Doch da sie die Expertin in Neckerei und Verleugnung war, hob sie sich stattdessen von ihm ab und bewegte sich leicht nach vorne, griff hinter seine vollen Eier und drückte ihren Daumen in die Basis des Schafts, was exquisite, aber letztlich frustrierende Empfindungen verursachte, während er sich in kleinen Kreisen auf seiner Haut bewegte, während ihre freie Hand mit ihrem festen, runde Brüste, die ihre Brustwarzen kneifen und drehen. Er hatte das Gefühl, ein einziger Schlag auf die wölbte Spitze seines Schwanzes würde die Welle oder den Orgasmus wie eine Tsunamiwelle über ihn hinwegbrechen lassen, aber… Eine solche Berührung kam nicht, stattdessen ließ sie plötzlich los und kletterte herunter! Chris heulte auf und wölbte frustriert den Rücken, als der Höhepunkt ebbte, seine gefesselten Handgelenke und Arme hinter dem Rücken nutzlos für ihn.
„Oh, sei still, Liebling, was nützt du mir, wenn ich dich gleich morgens kommen lasse, wenn wir das ganze Wochenende noch haben, damit das vielleicht passiert?“
Der Wechsel von ‚bis heute Nachmittag‘ zu ‚ganzes Wochenende‘ blieb nicht unbemerkt, aber inzwischen wusste er, dass es keinen Sinn mehr machte, sich zu beschweren.

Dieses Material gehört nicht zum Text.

(** X13: in every environment, the script either goes on to serve, with an
    empty error stream and a connected server holding the tools of some
    schema, or exits with status 0 or 1, with something on the error stream
    and no server; it exits with status 0 exactly when help was asked for,
    and the files it reads are none when help was asked for and otherwise
    the one resolved from the first argument, or from "schema.graphqls"
    when there is no argument. *)
Theorem main_outcomes (env : Env) :
  (fst (main env initial) = Exit 0 <-> help_requested env = true) /\
  reads (snd (main env initial))
  = (if help_requested env then []
     else [ resolve env (nullish (nth_error (argv env) 0) "schema.graphqls") ]) /\
  match fst (main env initial) with
  | Continue _ =>
    stderr (snd (main env initial)) = [] /\
    connected (snd (main env initial)) = true /\
    exists schema, server (snd (main env initial)) = Some (registry schema)
  | Exit code =>
    (code = 0 \/ code = 1) /\
    stderr (snd (main env initial)) <> [] /\
    server (snd (main env initial)) = None /\
    connected (snd (main env initial)) = false
  end.
Proof.
  rewrite main_run, loadSchema_run. cbv zeta. unfold help_requested, schemaPath.
  destruct (includes (argv env) "--help" || includes (argv env) "-h").
  - simpl. repeat split; auto; discriminate.
  - destruct (readFile env _) as [schemaContent|].
    + destruct (buildSchema env schemaContent) as [schema|error]; simpl.
      * repeat split; try discriminate. now exists schema.
      * repeat split; auto; discriminate.
    + simpl. repeat split; auto; discriminate.
Qed.

End Properties.

(* ================================================================== *)
(** * The reference host on the patterns used below *)
(* ================================================================== *)

#[local] Existing Instance Reference.host.


Lemma test_from_start (r : Reference.re) (s : string) :
  Reference.matches_at (list_ascii_of_string s) r 0 = true -> Reference.test r s = true.
Proof.
  intros Hstart. unfold Reference.test. simpl. now rewrite Hstart.
Qed.

(** The empty pattern compiles, and matches at the start of every string. *)
Lemma empty_pattern_matches_everything (s : string) :
  RegExp_new "" "i" = Return Reference.Empty /\ RegExp_test Reference.Empty s = true.
Proof.
  split; [reflexivity|]. now apply test_from_start.
Qed.


(* ================================================================== *)
(** * The properties on the sample schema *)
(* ================================================================== *)

(** C1, refuted as stated: on the sample schema the empty pattern lists
    every public type and every field of the public types, not "None". *)
Lemma search_schema_empty_pattern :
  search_schema Sample.schema ""
  = Return (text_result
      ("Matching types: Query, ID, User, String, Boolean" ++ LF
       ++ "Matching fields: Query.user, User.id, User.name, User.friends")) /\
  "Matching types: Query, ID, User, String, Boolean" ++ LF
  ++ "Matching fields: Query.user, User.id, User.name, User.friends"
  <> nothing_found.
Proof.
  split.
  - vm_compute. reflexivity.
  - discriminate.
Qed.

Lemma search_schema_no_match_witness :
  (RegExp_new "zzz" "i"
   = Return (Reference.Seq (Reference.Seq (Reference.Char "z") (Reference.Char "z"))
                           (Reference.Char "z")) /\
   Forall (fun name => RegExp_test
                         (Reference.Seq (Reference.Seq (Reference.Char "z") (Reference.Char "z"))
                                        (Reference.Char "z")) name = false)
          (type_names Sample.schema ++ all_field_names Sample.schema)) /\
  search_schema Sample.schema "zzz" = Return (text_result nothing_found) /\
  lines nothing_found = [ "Matching types: None"; "Matching fields: None" ].
Proof.
  assert (Hnew : RegExp_new "zzz" "i"
                 = Return (Reference.Seq (Reference.Seq (Reference.Char "z") (Reference.Char "z"))
                                         (Reference.Char "z"))) by reflexivity.
  assert (Hnone : Forall (fun name => RegExp_test
                         (Reference.Seq (Reference.Seq (Reference.Char "z") (Reference.Char "z"))
                                        (Reference.Char "z")) name = false)
          (type_names Sample.schema ++ all_field_names Sample.schema)).
  { vm_compute. repeat constructor. }
  split; [split; assumption|].
  exact (@search_schema_no_match Reference.host Sample.schema "zzz" _ Hnew Hnone).
Defined.


Lemma search_schema_throws_witness :
  RegExp_new "(" "i" = Throw (SyntaxError "Unterminated group") /\
  search_schema Sample.schema "(" = Throw (SyntaxError "Unterminated group") /\
  call_tool (registry Sample.schema) "search-schema" "("
  = Some (Throw (SyntaxError "Unterminated group")) /\
  (forall t, search_schema Sample.schema "(" <> Return (text_result t)) /\
  (exists t, get_type Sample.schema "(" = Return (text_result t)) /\
  (exists t, get_type_fields Sample.schema "(" = Return (text_result t)).
Proof.
  split; [reflexivity|].
  exact (@search_schema_throws Reference.host Sample.schema "(" _ eq_refl).
Defined.

Lemma unknown_type_not_found_witness :
  ~ In "Nope" (type_names Sample.schema) /\
  exists t,
    get_type Sample.schema "Nope" = Return (text_result t) /\
    get_type_fields Sample.schema "Nope" = Return (text_result t) /\
    Contains "not found" t /\ Contains "Nope" t.
Proof.
  assert (Habsent : ~ In "Nope" (type_names Sample.schema)).
  { simpl. intros Hin. repeat (destruct Hin as [Hin|Hin]; [discriminate Hin|]). exact Hin. }
  split; [exact Habsent|].
  exact (@unknown_type_not_found Reference.host Sample.schema "Nope" Habsent).
Defined.


(** C8, refuted as stated: the summary of the sample's [__Type], whose
    description has two paragraphs, has five lines. *)
Lemma get_type_summary_five_lines :
  exists t body,
    get (getTypeMap Sample.schema) "__Type" = Some t /\
    astNode t = None /\
    get_type Sample.schema "__Type" = Return (text_result body) /\
    List.length (lines body) = 5 /\
    List.length (lines body) <> 3.
Proof.
  eexists. eexists.
  split; [reflexivity|]. split; [reflexivity|]. split; [reflexivity|].
  split; [reflexivity|]. vm_compute. discriminate.
Qed.

Lemma get_type_present_witness :
  get (getTypeMap Sample.schema) "Boolean"
  = Some (Sample.builtin "The Boolean scalar type represents true or false."
                         GraphQLScalarType) /\
  get_type Sample.schema "Boolean"
  = Return (text_result
      ("Type: Boolean" ++ LF
       ++ "Description: The Boolean scalar type represents true or false." ++ LF
       ++ "Kind: GraphQLScalarType")) /\
  List.length
    (lines ("Type: Boolean" ++ LF
            ++ "Description: The Boolean scalar type represents true or false." ++ LF
            ++ "Kind: GraphQLScalarType")) = 3.
Proof.
  split; [reflexivity|].
  destruct (@get_type_present Reference.host Sample.schema "Boolean" _ eq_refl)
    as [_ Hsummary].
  destruct (Hsummary eq_refl) as [Htext Hlines].
  split; [exact Htext|].
  exact (f_equal (@List.length string) (Hlines eq_refl eq_refl)).
Defined.

Lemma get_root_field_witness :
  root_type Sample.schema Query = Some {| root_getFields := Sample.Query_fields |} /\
  call_tool (registry Sample.schema) "get-query-field" "user"
  = Some (Return (text_result "user(id: ID!): User")) /\
  call_tool (registry Sample.schema) "get-query-field" "missing"
  = Some (Return (text_result "Field not found or has no definition")).
Proof.
  split; [reflexivity|]. split.
  - exact (proj1 (@get_root_field Reference.host Sample.schema Query _ "user" eq_refl)
             Sample.user_field "user(id: ID!): User" eq_refl eq_refl).
  - exact (proj1 (proj2 (@get_root_field Reference.host Sample.schema Query _ "missing" eq_refl))
             (or_introl eq_refl)).
Defined.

„Wie wäre es, wenn mein kleines Fickspielzeug dort wartet, während ich dusche und mich für ein kleines Abenteuer vorbereite, das ich geplant habe. Warte mal kurz, ich habe wirklich keine Lust auf dein Stöhnen und deine Fragen…“ Kurz darauf wölbten sich seine Wangen mit dem aufblähenden Gummiknebel, und mit dem abgetrennten Aufblasrohr verschwand sein Blick, als eine Spandex-Kapuze mit voller Gesicht über seinen Kopf gezogen wurde. Eine drei Fuß große Spreizstange nahm jeden Gedanken daran, vom Bett aufzusteigen. „Entspann dich ein bisschen, Baby, alles wird rechtzeitig enthüllt.“
Obwohl die Seile seine Handgelenke und Ellbogen fest hinter seinem Rücken hielten, boten die weiche Bettwäsche und Matratze relativen Komfort, und Bex war Expertin im Langzeit-Seilbondage, sodass es für ihn ziemlich bequem war, einfach dort zu liegen, während sie sich Zeit beim Fertigmachen nahm. Er entspannte sich in die Situation und stellte sich die Möglichkeiten des ‚Abenteuers‘ vor, das seine hinterhältige Frau arrangiert hatte.
Etwas später (denn sie hatte es nicht eilig), nachdem sie sich geschminkt hatte, ihr langes kastanienbraunes Haar zu einem ordentlichen und sexy Dutt gebunden hatte und ein figurbetontes, schulterbetontes schwarzes Cocktailkleid trug, das bis zur Mitte der Oberschenkel reichte, mit durchsichtigen schwarzen Nylonstrümpfen und Hosenträgern darunter – sah Bex aus, als würde sie für den Abend in ein schices Restaurant und zu Getränken oder einer Show danach gehen. Allerdings war es erst 10 Uhr morgens, und obwohl das mit Essen und Getränken stimmte, gab es kein Restaurant – weder schicke noch sonst – in ihren Plänen für den Rest des Tages.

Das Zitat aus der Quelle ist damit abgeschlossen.